Webber has been "injured" since before the Iverson deal and not gotten any playing time. An injury is just the cover story. They couldn't do the same fake injury thing with Iverson because AI blew up and went to the press. If you noticed, Billy King said that Webber has been a gentleman and a professional throughout this process which is not nearly the attitude he had about AI. It's probably because Webber agreed to shutup and sit tight while a deal was worked out.

I can't blame AI or Webber for complaining about Cheeks coaching quality. I probably would have done the same thing after losing so many 4th quarter leads. 

I expect Webber to show up as a reserve forward on a better team in a few weeks and to be miraculously cured of his sore foot or whatever the bogus injury was. 

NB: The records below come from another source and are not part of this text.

(* ===== verification/Backend.v ===== *)
(** * Backend: the inventory a load balancer is driven from

    Models [updated-contracts/src/backend.rs]: the members of a backend, their validation, the fixed
    split into shards and the assembly that refuses anything but one complete revision.  Text is
    UTF-8 bytes; JSON is a parameter. *)
From S2P Require Import Prelude Identity Maps Releases Dataflow Telemetry Window Rollout Assign.
From S2P Require Import Assignment Groups Publication Inputs Inventory Enroll Publish IpAddr.

#[local] Open Scope N_scope.

Definition BACKEND_INVENTORY_SCHEMA : N := 2.
Definition BACKEND_INVENTORY_SHARDS : nat := 8.
Definition BACKEND_INVENTORY_SHARD_MAX_BYTES : N := 900 * 1024.

(** ** Names and addresses *)

Definition is_ascii_whitespace (c : ascii) : bool := byte_in 9 13 c || byte_in 32 32 c.

(** The encodings of the other white space: U+0085, U+00A0; U+1680, U+2000 to U+200A, U+2028, U+2029,
    U+202F, U+205F and U+3000. *)
Definition two_byte_space (c d : ascii) : bool := byte_in 194 194 c && (byte_in 133 133 d || byte_in 160 160 d).
Definition three_byte_space (c d e : ascii) : bool :=
  (byte_in 225 225 c && byte_in 154 154 d && byte_in 128 128 e)
  || (byte_in 226 226 c && byte_in 128 128 d && (byte_in 128 138 e || byte_in 168 169 e || byte_in 175 175 e))
  || (byte_in 226 226 c && byte_in 129 129 d && byte_in 159 159 e)
  || (byte_in 227 227 c && byte_in 128 128 d && byte_in 128 128 e).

The move was good for AI and the Sixers and I think this move is good for Webber and the Sixers.


----------



## Mr. Hobbes (Jul 1, 2005)

jpk said:


> It wasn't Webber by himself. It's pretty obvious to me that Webber and Iverson both were fed up with the system that Cheeks was using and complained/whined that a change was necessary so they could starting winning. The response both got was that the change would be to remove them from the team. It was the Sixers that did it to Webber, if you look at it that way. It just took a lot longer for the Webber deal to go through becuase of the amount of money involved.
> 
> Webber has been "injured" since before the Iverson deal and not gotten any playing time. An injury is just the cover story. They couldn't do the same fake injury thing with Iverson because AI blew up and went to the press. If you noticed, Billy King said that Webber has been a gentleman and a professional throughout this process which is not nearly the attitude he had about AI. It's probably because Webber agreed to shutup and sit tight while a deal was worked out.
> 
> ...


Oh, right. His disdain for the team is greater than his want for the money he gets for not playing.


----------



## ToddMacCulloch11 (May 31, 2003)

Chan said:


> Why would Webber do this?


he doesn't have many years left in the league. He's still getting a lot of money and can go play for a team that isn't rebuilding.


----------



## jpk (May 4, 2005)

Chan said:


> Oh, right. His disdain for the team is greater than his want for the money he gets for not playing.


Yes, clearly Webber has no love lost on the Sixers and is giving up about $5mil to get out of the team. My point is that the feeling was mutual.


----------



## Sliccat (Oct 16, 2004)

> Why would Webber do this?


Because he's still good enough to get the five mil their cutting from his salary back when he joins a winning team.


----------



## Kunlun (Jun 22, 2003)

Does this mean Iguodala is getting his old number back?


----------



## Husstla (Nov 5, 2006)

Sources are saying he's heading to Detroit. I wouldn't mind as long as Maxiell doesn't lose all his mins


----------



## CocaineisaHelluvaDrug (Aug 24, 2006)

Sliccat said:


> Excuse me, but if you gave me five million dollars to take him off the sixers, I'd do it too.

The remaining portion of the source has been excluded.